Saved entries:

Lemma zero_product_spec G radix lo hi :
  0 ≤ G → product_spec G radix lo hi (operand_of_product zero_product) 0.
Proof. intros HG. split; [done|apply Fp8Facts.empty_ok; lia|done|done|]. apply Z.divide_0_r. Qed.

Definition e2m1_agrees (x : Z) : bool :=
  let c := Fp4.decompose_fp4_e2m1 x in
  if Fp4.c_zero c then e2m1 x =? 0
  else (e2m1 x =? Fp4.c_sign c * (Fp4.component_sig c * 2 ^ Fp4.component_exp c)) &&
       ((Fp4.c_sign c =? 1) || (Fp4.c_sign c =? -1)) && (0 <? Fp4.component_sig c) && (Fp4.component_sig c <? 4) &&
       (0 <=? Fp4.component_exp c) && (Fp4.component_exp c <=? 2).
Lemma e2m1_agrees_all x : 0 ≤ x < 16 → e2m1_agrees x = true.
Proof. apply all_below. vm_compute. reflexivity. Qed.

Lemma fp4_product G x y :
  2 ≤ G ≤ 39 → 0 ≤ x < 16 → 0 ≤ y < 16 →
  product_spec G 2 0 4 (operand_of_product (Fp4Facts.multiply G x y)) (e2m1 x * e2m1 y * two (-2)).
Proof.
  intros HG Hx%e2m1_agrees_all Hy%e2m1_agrees_all. unfold e2m1_agrees in *.
  unfold Fp4Facts.multiply, Fp4.multiply_unnormalized.
  set (cx := Fp4.decompose_fp4_e2m1 x) in *. set (cy := Fp4.decompose_fp4_e2m1 y) in *.
  destruct (Fp4.c_zero cx); [apply Z.eqb_eq in Hx; rewrite Hx; apply zero_product_spec; lia|].
  destruct (Fp4.c_zero cy); [apply Z.eqb_eq in Hy; rewrite Hy, Z.mul_0_r; apply zero_product_spec; lia|].
  rewrite !andb_true_iff, orb_true_iff, !Z.eqb_eq, !Z.leb_le, !Z.ltb_lt in Hx, Hy.
  destruct Hx as [[[[[-> Hgx] Hsx] Hsx'] Hex] Hex'], Hy as [[[[[-> Hgy] Hsy] Hsy'] Hey] Hey'].
  change Fp4.PRODUCT_RADIX_BIT with 2. cbn [orb].
  set (sx := Fp4.component_sig cx) in *. set (sy := Fp4.component_sig cy) in *.
  set (ex := Fp4.component_exp cx) in *. set (ey := Fp4.component_exp cy) in *.
  destruct (product_value G 2 0 4 sx sy ex ey (Fp4.c_sign cx) (Fp4.c_sign cy)) as [Heq Hp]; try done; try lia; [nia|].
  assert ((rescale G 2 (u64 (sx * sy)) =? 0) = false) as ->.
  { apply Z.eqb_neq. rewrite Heq. pose proof (Z.pow_pos_nonneg 2 (G - 2)). nia. }
  replace (Fp4.c_sign cx * (sx * 2 ^ ex) * (Fp4.c_sign cy * (sy * 2 ^ ey)) * two (-2))
    with (Fp4.c_sign cx * Fp4.c_sign cy * (sx * sy) * two (ex + ey - 2)); [done|].
  replace (ex + ey - 2) with (-2 + ex + ey) by lia. rewrite !two_shift by lia. ring.
Qed.

Definition e4m3_agrees (x : Z) : bool :=
  let c := Fp8.decompose_fp8_e4m3 x in
  eqb (Fp8.c_nan c) (e4m3_nan x) &&
  (e4m3_nan x ||
   if Fp8.c_zero c then e4m3 x =? 0
   else (e4m3 x =? Fp8.c_sign c * (Fp8.component_sig c * 2 ^ (Fp8.component_exp c + 6))) &&
        ((Fp8.c_sign c =? 1) || (Fp8.c_sign c =? -1)) && (0 <? Fp8.component_sig c) && (Fp8.component_sig c <? 16) &&
        (-6 <=? Fp8.component_exp c) && (Fp8.component_exp c <=? 8)).
Lemma e4m3_agrees_all x : 0 ≤ x < 256 → e4m3_agrees x = true.
Proof. apply all_below. vm_compute. reflexivity. Qed.

Lemma fp8_product G x y :
  6 ≤ G ≤ 39 → 0 ≤ x < 256 → 0 ≤ y < 256 → e4m3_nan x = false → e4m3_nan y = false →
  product_spec G 6 (-12) 16 (operand_of_product (Fp8.multiply G x y)) (e4m3 x * e4m3 y * two (-18)).
Proof.
  intros HG Hx%e4m3_agrees_all Hy%e4m3_agrees_all Hnx Hny. unfold e4m3_agrees in *.
  unfold Fp8.multiply, Fp8.multiply_unnormalized.
  set (cx := Fp8.decompose_fp8_e4m3 x) in *. set (cy := Fp8.decompose_fp8_e4m3 y) in *. rewrite Hnx in Hx. rewrite Hny in Hy.
  apply andb_true_iff in Hx as [->%eqb_prop Hx], Hy as [->%eqb_prop Hy]. cbn [orb] in *.
  destruct (Fp8.c_zero cx); [apply Z.eqb_eq in Hx; rewrite Hx; apply zero_product_spec; lia|].
  destruct (Fp8.c_zero cy); [apply Z.eqb_eq in Hy; rewrite Hy, Z.mul_0_r; apply zero_product_spec; lia|].
  rewrite !andb_true_iff, orb_true_iff, !Z.eqb_eq, !Z.leb_le, !Z.ltb_lt in Hx, Hy.
  destruct Hx as [[[[[-> Hgx] Hsx] Hsx'] Hex] Hex'], Hy as [[[[[-> Hgy] Hsy] Hsy'] Hey] Hey'].
  change Fp8.PRODUCT_RADIX_BIT with 6. cbn [orb].
  set (sx := Fp8.component_sig cx) in *. set (sy := Fp8.component_sig cy) in *.
  set (ex := Fp8.component_exp cx) in *. set (ey := Fp8.component_exp cy) in *.
  destruct (product_value G 6 (-12) 16 sx sy ex ey (Fp8.c_sign cx) (Fp8.c_sign cy)) as [Heq Hp]; try done; try lia; [nia|].
  replace (Fp8.c_sign cx * (sx * 2 ^ (ex + 6)) * (Fp8.c_sign cy * (sy * 2 ^ (ey + 6))) * two (-18))
    with (Fp8.c_sign cx * Fp8.c_sign cy * (sx * sy) * two (ex + ey - 6)); [done|].
  replace (ex + ey - 6) with (-18 + (ex + 6) + (ey + 6)) by lia. rewrite !two_shift by lia. ring.
Qed.

(** ** Groups *)

(** A group of exact products with enough fractional bits. *)
Lemma products_exact {A} G radix lo hi (mul : A → Product) (v : A → Z) xs :
  0 ≤ radix → lo ≤ hi → radix + (hi - lo) ≤ G ≤ 39 → len xs ≤ 2 ^ 20 →
  (∀ x, x ∈ xs → product_spec G radix lo hi (operand_of_product (mul x)) (v x)) →
  let gr := group_accumulate (mul <$> xs) in
  mantissa_sum gr * two (gr_max_exp gr - G) = zsum (v <$> xs).
Proof.
  intros Hr Hlohi HG Hlen Hps gr. destruct xs as [|x0 xs']; [done|]. set (xs := x0 :: xs') in *.
  assert (∀ P : Operand → Prop, (∀ o v, product_spec G radix lo hi o v → P o) → Forall P (operand_of_product <$> (mul <$> xs))) as Hall.
  { intros P HP. apply Forall_forall. intros o (p&->&(x&->&Hx)%list_elem_of_fmap)%list_elem_of_fmap. eapply HP, Hps, Hx. }
  assert (zsum (v <$> xs) = zsum (op_val G <$> (operand_of_product <$> (mul <$> xs)))) as ->.
  { f_equal. rewrite <-!list_fmap_compose. apply list_fmap_ext. intros i x Hx. symmetry. apply (ps_value _ _ _ _ _ _ (Hps x (list_elem_of_lookup_2 _ _ _ Hx))). }
  apply (group_exact G (G + 2)); [lia|lia| |by apply Hall, ps_finite|by apply Hall, ps_ok|].
  { rewrite len_fmap. assert (2 ^ (G + 2) ≤ 2 ^ 41) by (apply Z.pow_le_mono_r; lia).
    pose proof (Z.pow_pos_nonneg 2 (G + 2)). change (2 ^ 63) with (2 ^ 20 * 2 ^ 43). change (2 ^ 43) with (4 * 2 ^ 41). nia. }
  assert (∀ o, o ∈ live (operand_of_product <$> (mul <$> xs)) → lo ≤ op_exponent o ≤ hi ∧ (2 ^ (G - radix) | op_significand o)) as Hlive.
  { intros o [Ho Hz]%elem_of_live.
    specialize (Hall (λ o, (op_is_zero o = false → lo ≤ op_exponent o ≤ hi) ∧ (2 ^ (G - radix) | op_significand o))
      (λ o v Hp, conj (ps_exponent _ _ _ _ _ _ Hp) (ps_divides _ _ _ _ _ _ Hp))).
    rewrite Forall_forall in Hall. destruct (Hall o Hz) as [He Hd]. auto. }
  intros o o' Ho Ho' Hle. unfold fits. destruct (Hlive o Ho) as [He Hd]. destruct (Hlive o' Ho') as [He' _].
  etrans; [|exact Hd]. exists (2 ^ (G - radix - (op_exponent o' - op_exponent o))). rewrite <-Z.pow_add_r by lia. f_equal. lia.
Qed.
(* ===== verification/MmaOperator.v ===== *)
(** * MMA emulation: the FP8 operator is correct

    From the Python call to the cells of the output: which parameters are accepted
    and what the output then holds. *)
From S2P Require Import Prelude MmaCore MmaFacts MmaSum MmaFormats MmaFormatsFacts MmaGemm MmaGemmFacts MmaKernel MmaOps.
Import Fp8GemmFacts.

(** ** Parameters *)

Lemma ds_contains_elem set x : ds_contains set x = true ↔ x ∈ set.
Proof.
  unfold ds_contains. rewrite existsb_exists. split.
  - intros (y&Hy&He%Z.eqb_eq). subst. by apply list_elem_of_In.
  - intros Hx. exists x. split; [by apply list_elem_of_In|apply Z.eqb_refl].
Qed.

(** The parameters of the design space. *)
Definition accepted (p : Fp8Params) : bool :=
  if algo_val p =? kGDFS then
    ds_contains GDFS_F (f_bits_val p) && ds_contains FP8_G (g_bits_val p) && ds_contains FP8_GS (group_size_val p)
  else ds_contains COFDA_F (f_bits_val p) && ds_contains FP8_CS (chunk_size_val p).

(** The name and the number of an algorithm. *)
Definition named (p : Fp8Params) : Prop :=
  (algo_str p = "gdfs"%string ∧ algo_val p = kGDFS) ∨ (algo_str p = "cofda"%string ∧ algo_val p = kCoFDA) ∨
  (algo_str p = "cofda_decoupled"%string ∧ algo_val p = kCoFDADecoupled).

Lemma resolve_named envs algorithm f g gs cs p : resolve_params envs algorithm f g gs cs = Ok p → named p.
Proof.
  unfold resolve_params. set (s := lower _). case_bool_decide; [done|]. unfold algorithm_value. cbn.
  unfold named. case_bool_decide as H1; [intros [= <-]; cbn; auto|].
  case_bool_decide as H2; [intros [= <-]; cbn; auto|]. case_bool_decide as H3; [intros [= <-]; cbn; auto|done].
Qed.
Lemma resolve_error envs algorithm f g gs cs e : resolve_params envs algorithm f g gs cs = Err e → e = ValueError.
Proof.
  unfold resolve_params. case_bool_decide; [by intros [= <-]|]. destruct (algorithm_value _); [done|by intros [= <-]].
Qed.

Lemma in_list_range (l : list Z) lo hi x : forallb (in_range lo hi) l = true → x ∈ l → in_range lo hi x = true.
Proof. intros Hall Hx. rewrite forallb_forall in Hall. by apply Hall, list_elem_of_In. Qed.
Lemma ds_incl l l' x : forallb (ds_contains l') l = true → ds_contains l x = true → ds_contains l' x = true.
Proof. intros Hall Hx%ds_contains_elem. rewrite forallb_forall in Hall. by apply Hall, list_elem_of_In. Qed.

(** Python lets all of the design space through. *)
Lemma accepted_valid p : named p → accepted p = true → validate_params p = Ok tt.
Proof.
  unfold named, accepted, validate_params. intros [[-> ->]|[[-> ->]|[-> ->]]]; cbn [Z.eqb].
  - change (kGDFS =? kGDFS) with true. cbn [negb]. rewrite !andb_true_iff. intros [[Hf Hg] Hs].
    rewrite bool_decide_true by done. rewrite (in_list_range GDFS_F 7 35) by (done || by apply ds_contains_elem).
    rewrite (ds_incl FP8_G [3; 4; 5; 6; 8; 10; 13; 17; 25; 32]) by done. by rewrite (ds_incl FP8_GS [8; 16]) by done.
  - change (kCoFDA =? kGDFS) with false. rewrite !andb_true_iff. intros [Hf Hc].
    rewrite bool_decide_false, bool_decide_true by done.
    rewrite (in_list_range COFDA_F 3 25) by (done || by apply ds_contains_elem).
    by rewrite (ds_incl FP8_CS [4; 8; 16; 32]) by done.
  - change (kCoFDADecoupled =? kGDFS) with false. rewrite !andb_true_iff. intros [Hf Hc].
    rewrite !bool_decide_false, bool_decide_true by done.
    rewrite (in_list_range COFDA_F 3 25) by (done || by apply ds_contains_elem).
    by rewrite (ds_incl FP8_CS [8; 16; 32]) by done.
Qed.
Lemma validate_error p e : validate_params p = Err e → e = ValueError.
Proof.
  unfold validate_params, value_check. repeat case_bool_decide; repeat (case_match; cbn); by intros [= <-].
Qed.

(** ** Views of strided tensors *)

(** Dimensions and strides merged into one, where the strides allow it; a dimension
    of size one does not matter. *)
Fixpoint merge_dims (dims : list (Z * Z)) : option (Z * Z) :=
  match dims with
  | [] => None
  | [d] => Some d
  | (n, s) :: rest =>
      '(n', s') ← merge_dims rest;
      if n =? 1 then Some (n', s')
      else if n' =? 1 then Some (n, s)
      else if s =? n' * s' then Some (n * n', s') else None
  end.
#[export] Instance strided_view : RowView := λ t,
  match last (t_shape t), last (t_strides t) with
  | Some k, Some s =>
      if k =? 0 then Err RuntimeError
      else
        match removelast (t_shape t) with
        | [] => Ok (mkTensor [1; k] [k; s] (t_dtype t) (storage t))
        | lead =>
            match merge_dims (zip lead (removelast (t_strides t))) with
            | Some (n, s0) => Ok (mkTensor [n; k] [s0; s] (t_dtype t) (storage t))
            | None => Err RuntimeError
            end
        end
  | _, _ => Err IndexError
  end.

Lemma prod_pos l : Forall (λ n, 0 < n) l → 0 < prod l.
Proof. induction 1 as [|x l Hx _ IH]; cbn; [lia|]. unfold prod in IH. nia. Qed.

Lemma row_major_snoc lead K : row_major (lead ++ [K]) = ((λ s, s * K) <$> row_major lead) ++ [1].
Proof.
  induction lead as [|n lead IH]; [done|]. cbn. rewrite IH. f_equal. clear.
  induction lead as [|m lead IH]; unfold prod in *; cbn; lia.
Qed.
Lemma length_row_major l : length (row_major l) = length l.
Proof. induction l; cbn; lia. Qed.

Lemma merge_row_major lead K :
  lead ≠ [] → Forall (λ n, 0 < n) lead → merge_dims (zip lead ((λ s, s * K) <$> row_major lead)) = Some (prod lead, K).
Proof.
  induction lead as [|n lead IH]; [done|]. intros _ [Hn Hall]%Forall_cons. cbn.
  destruct lead as [|m lead]; [cbn; repeat f_equal; lia|]. rewrite IH by done. cbn.
  set (q := m * foldr Z.mul 1 lead). assert (0 < q) by (apply (prod_pos (m :: lead)); done).
  change (prod (m :: lead)) with q. change (prod (n :: m :: lead)) with (n * q).
  clearbody q. destruct (Z.eqb_spec n 1) as [->|]; [by rewrite Z.mul_1_l|].
  destruct (Z.eqb_spec q 1) as [->|]; [by rewrite Z.mul_1_l, Z.mul_1_r|]. by rewrite Z.eqb_refl.
Qed.

#[export] Instance strided_view_laws : RowViewLaws.
Proof.
  intros t lead K HK Hlead Hs Hst. unfold view_rows, strided_view. rewrite Hs, Hst, row_major_snoc, !last_snoc, !removelast_last.
  rewrite (proj2 (Z.eqb_neq K 0)) by lia. destruct lead as [|n lead]; [done|].
  by rewrite merge_row_major.
Qed.

(** ** The operator *)

Section operator.
Context `{RowViewLaws} {Out : Type} (fmul fadd : Z → Z → Z) (to_output : dtype → Z → Out) (of_output : dtype → Out → Z).
Context (out_of_bits : dtype → Z → Out).

(** A call as a linear layer makes it: [lead] are the leading dimensions of the
    activations, a row of [K] bytes each; the weights are stored column by column.
    Indices fit in an [int]. *)
Record call_ok (lead : list Z) (N K : Z) (a b scale_a scale_b : Tensor) (out_dtype : dtype) (bias : option Tensor) : Prop := {
  co_dims : Forall (λ n, 0 < n) lead ∧ 0 < N ∧ 0 < K;
  co_a : t_shape a = lead ++ [K] ∧ t_strides a = row_major (lead ++ [K]) ∧ len (storage a) = prod lead * K ∧
         Forall (λ x, 0 ≤ x < 256) (storage a);
  co_b : t_shape b = [K; N] ∧ t_strides b = [1; K] ∧ len (storage b) = N * K ∧ Forall (λ x, 0 ≤ x < 256) (storage b);
  co_sizes : prod lead * K < 2 ^ 31 ∧ N * K < 2 ^ 31 ∧ prod lead * N < 2 ^ 31;
  co_scale_a : numel scale_a = 1 ∧ storage scale_a ≠ [];
  co_scale_b : numel scale_b = 1 ∧ storage scale_b ≠ [];
  co_dtype : out_dtype = BFloat16 ∨ out_dtype = Float16;
  co_bias : ∀ t, bias = Some t → t_shape t = [N] ∧ t_strides t = [1] ∧ t_dtype t = out_dtype ∧ len (storage t) = N;
}.

(** The accumulator of a cell under the parameters. *)
Definition cell_of (p : Fp8Params) (M N K : Z) (A B : list Z) : Z → Z → Z :=
  if algo_val p =? kGDFS then gdfs_cell M N K A B (f_bits_val p) (g_bits_val p) (group_size_val p)
  else if algo_val p =? kCoFDA then cofda_cell M N K A B (f_bits_val p) (chunk_size_val p)
  else decoupled_cell M N K A B (f_bits_val p) (chunk_size_val p).

Lemma read_head (l : list Z) : l ≠ [] → read l 0 = Ok (l !!! 0%nat).
Proof. by destruct l. Qed.

Lemma contained_small l x n : ds_contains l x = true → forallb (in_range 0 n) l = true → 0 ≤ x ≤ n.
Proof.
  intros Hx%ds_contains_elem Hall. rewrite forallb_forall in Hall. specialize (Hall x).
  rewrite <-list_elem_of_In in Hall. specialize (Hall Hx). unfold in_range in Hall. lia.
Qed.

(** Chunks and groups divide a tile. *)
Lemma divides_tile l x :
  forallb (λ y, (0 <? y) && (32 / y * y =? 32)) l = true → ds_contains l x = true → 0 < x ∧ 32 / x * x = 32.
Proof.
  intros Hall Hx%ds_contains_elem. rewrite forallb_forall in Hall. specialize (Hall x). rewrite <-list_elem_of_In in Hall.
  specialize (Hall Hx). lia.
Qed.

(** What a launch leaves in the output. *)
Definition written {M N : Z} (out_dtype : dtype) (sa sb : Z) (bias : option (list Out)) (cell : Z → Z → Z) (C C' : gmap Z Out) : Prop :=
  (∀ row col, 0 ≤ row < M → 0 ≤ col < N → C' !! (row * N + col) =
     Some (output fmul fadd (to_output out_dtype) (of_output out_dtype) sa sb bias col (cell row col))) ∧
  (∀ i, ¬ (0 ≤ i < M * N) → C' !! i = C !! i).
Arguments written : clear implicits.

(** The elements of the bias. *)
Definition bias_values (out_dtype : dtype) (bias : option Tensor) : option (list Out) :=
  (λ t, out_of_bits out_dtype <$> storage t) <$> bias.

(** The kernel that is launched. *)
Lemma dispatch_ok lead N K a b scale_a scale_b out_dtype bias p C sa sb :
  call_ok lead N K a b scale_a scale_b out_dtype bias → named p → accepted p = true →
  let M := prod lead in
  ∃ C', fp8_dispatch fmul fadd to_output of_output out_dtype a b M N K sa sb (bias_values out_dtype bias)
          (algo_val p) (f_bits_val p) (g_bits_val p) (group_size_val p) (chunk_size_val p) C = Ok C' ∧
    written M N out_dtype sa sb (bias_values out_dtype bias) (cell_of p M N K (storage a) (storage b)) C C'.
Proof.
  intros [(Hl&HN&HK) (_&_&HA&HAb) (_&_&HB&HBb) (H1&H2&H3) _ _ Hd Hbias] Hp Hacc M.
  assert (∀ l, bias_values out_dtype bias = Some l → len l = N) as Hb.
  { intros l. unfold bias_values. destruct bias as [t|]; [|done]. intros [= <-]. rewrite len_fmap. by apply Hbias. }
  pose proof (prod_pos lead Hl) as HM. fold M in HM, H1, H3, HA.
  unfold fp8_dispatch. rewrite (proj2 (negb_false_iff _)) by (destruct Hd as [->| ->]; done). unfold accepted, cell_of in *.
  change [7; 9; 10; 11; 13; 15; 25; 35] with GDFS_F. change [3; 4; 5; 6; 8; 13; 32] with FP8_G. change [8; 16] with FP8_GS.
  change [16; 32] with FP8_CS. change [3; 5; 7; 9; 10; 11; 12; 13; 17; 21; 25] with COFDA_F.
  destruct Hp as [[_ Hv]|[[_ Hv]|[_ Hv]]]; rewrite Hv in *; cbn -[ds_contains] in Hacc |- *;
    rewrite !andb_true_iff in Hacc.
  - destruct Hacc as [[-> ->] Hs]. rewrite Hs. apply divides_tile in Hs as [Hs1 Hs2]; [|done]. cbn. apply run_kernel_ok; try done; try lia.
    by apply (gdfs_computes M N K _ _ HAb HBb _ _ (32 / group_size_val p)).
  - destruct Hacc as [Hf Hs]. rewrite Hf, Hs. pose proof (contained_small _ _ 25 Hf ltac:(done)).
    apply divides_tile in Hs as [Hs1 Hs2]; [|done]. cbn.
    apply run_kernel_ok; try done; try lia. apply (cofda_computes M N K _ _ ltac:(lia) HAb HBb _ (32 / chunk_size_val p)); lia.
  - destruct Hacc as [-> Hs]. rewrite Hs. apply divides_tile in Hs as [Hs1 Hs2]; [|done]. cbn.
    apply run_kernel_ok; try done; try lia. apply (decoupled_computes M N K _ _ ltac:(lia) HAb HBb _ (32 / chunk_size_val p)); lia.
Qed.
(** Once the shapes match, the entry point checks the parameters. *)
Lemma fp8_entry_ok lead N K a b scale_a scale_b out_dtype bias p C :
  call_ok lead N K a b scale_a scale_b out_dtype bias → named p →
  let M := prod lead in
  let a' := mkTensor [M; K] [K; 1] (t_dtype a) (storage a) in
  fp8_entry fmul fadd to_output of_output out_of_bits [M; N] (row_major [M; N]) out_dtype a' b scale_a scale_b bias
      (algo_val p) (f_bits_val p) (g_bits_val p) (group_size_val p) (chunk_size_val p) C =
    if accepted p
    then fp8_dispatch fmul fadd to_output of_output out_dtype a b M N K (storage scale_a !!! 0%nat) (storage scale_b !!! 0%nat)
           (bias_values out_dtype bias) (algo_val p) (i32 (f_bits_val p)) (i32 (g_bits_val p))
           (i32 (group_size_val p)) (i32 (chunk_size_val p)) C
    else Err RuntimeError.
Proof.
  intros [(Hl&HN&HK) _ (Hb1&Hb2&_) (H1&H2&H3) [_ Hsa] [_ Hsb] Hd Hbias] Hp M a'. pose proof (prod_pos lead Hl) as HM. fold M in HM, H1, H3.
  unfold fp8_entry. cbn [row_major t_shape t_strides a']. rewrite Hb1, Hb2. cbn [foldr]. rewrite !Z.eqb_refl.
  assert (match bias with None => Ok () | Some t => torch_check ((numel t =? N) && contiguous t && (len (t_shape t) =? 1)) end = Ok tt) as ->.
  { destruct bias as [t|]; [|done]. destruct (Hbias t eq_refl) as (Hts&Htst&_). unfold numel, contiguous. rewrite Hts, Htst. cbn.
    by rewrite Z.mul_1_r, Z.eqb_refl. }
  rewrite !read_head by done. rewrite (i32_small M), (i32_small N), (i32_small K) by nia. unfold accepted.
  assert (i32 (algo_val p) = algo_val p ∧ (1 <=? algo_val p) && (algo_val p <=? 3) = true) as [-> ->]
    by (by destruct Hp as [[_ ->]|[[_ ->]|[_ ->]]]).
  cbn [andb torch_check]. rewrite !Ok_bind.
  destruct (algo_val p =? kGDFS).
  - destruct (ds_contains GDFS_F _); [|done]. destruct (ds_contains FP8_G _); [|done]. by destruct (ds_contains FP8_GS _).
  - destruct (ds_contains COFDA_F _); [|done]. by destruct (ds_contains FP8_CS _).
Qed.

(** The parameters as [int]s. *)
Definition wrapped (p : Fp8Params) : Fp8Params :=
  mkParams (algo_str p) (algo_val p) (i32 (f_bits_val p)) (i32 (g_bits_val p)) (i32 (group_size_val p)) (i32 (chunk_size_val p)).

Lemma wrapped_ok p :
  accepted p = true → accepted (wrapped p) = true ∧ ∀ M N K A B, cell_of (wrapped p) M N K A B = cell_of p M N K A B.
Proof.
  assert (∀ l x, forallb (in_range 0 100) l = true → ds_contains l x = true → i32 x = x) as Hsmall.
  { intros l x Hl Hx. pose proof (contained_small l x 100 Hx Hl). apply i32_small. lia. }
  unfold accepted, cell_of, wrapped. cbn [algo_val f_bits_val g_bits_val group_size_val chunk_size_val].
  destruct (algo_val p =? kGDFS); rewrite !andb_true_iff.
  - intros [[Hf Hg] Hs]. rewrite (Hsmall GDFS_F _ eq_refl Hf), (Hsmall FP8_G _ eq_refl Hg), (Hsmall FP8_GS _ eq_refl Hs). done.
  - intros [Hf Hs]. rewrite (Hsmall COFDA_F _ eq_refl Hf), (Hsmall FP8_CS _ eq_refl Hs). done.
Qed.

End operator.

(** One row, one column, two products; the epilogue keeps the accumulator. *)
Definition ex_a : Tensor := mkTensor [1; 2] [2; 1] Float8E4M3 [0x38; 0x40].
Definition ex_b : Tensor := mkTensor [2; 1] [1; 2] Float8E4M3 [0x44; 0xB8].
Definition ex_scale : Tensor := mkTensor [1] [1] Float32 [0x3F800000].
Definition ex_envs : MmaEnvs := mkEnvs "CoFDA" 13 32 16 16.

The problem:
Only lines containing the string "RowViewLaws" are needed. Pull each of them out of the records above.

Result of this exercise:
#[export] Instance strided_view_laws : RowViewLaws.
Context `{RowViewLaws} {Out : Type} (fmul fadd : Z → Z → Z) (to_output : dtype → Z → Out) (of_output : dtype → Out → Z).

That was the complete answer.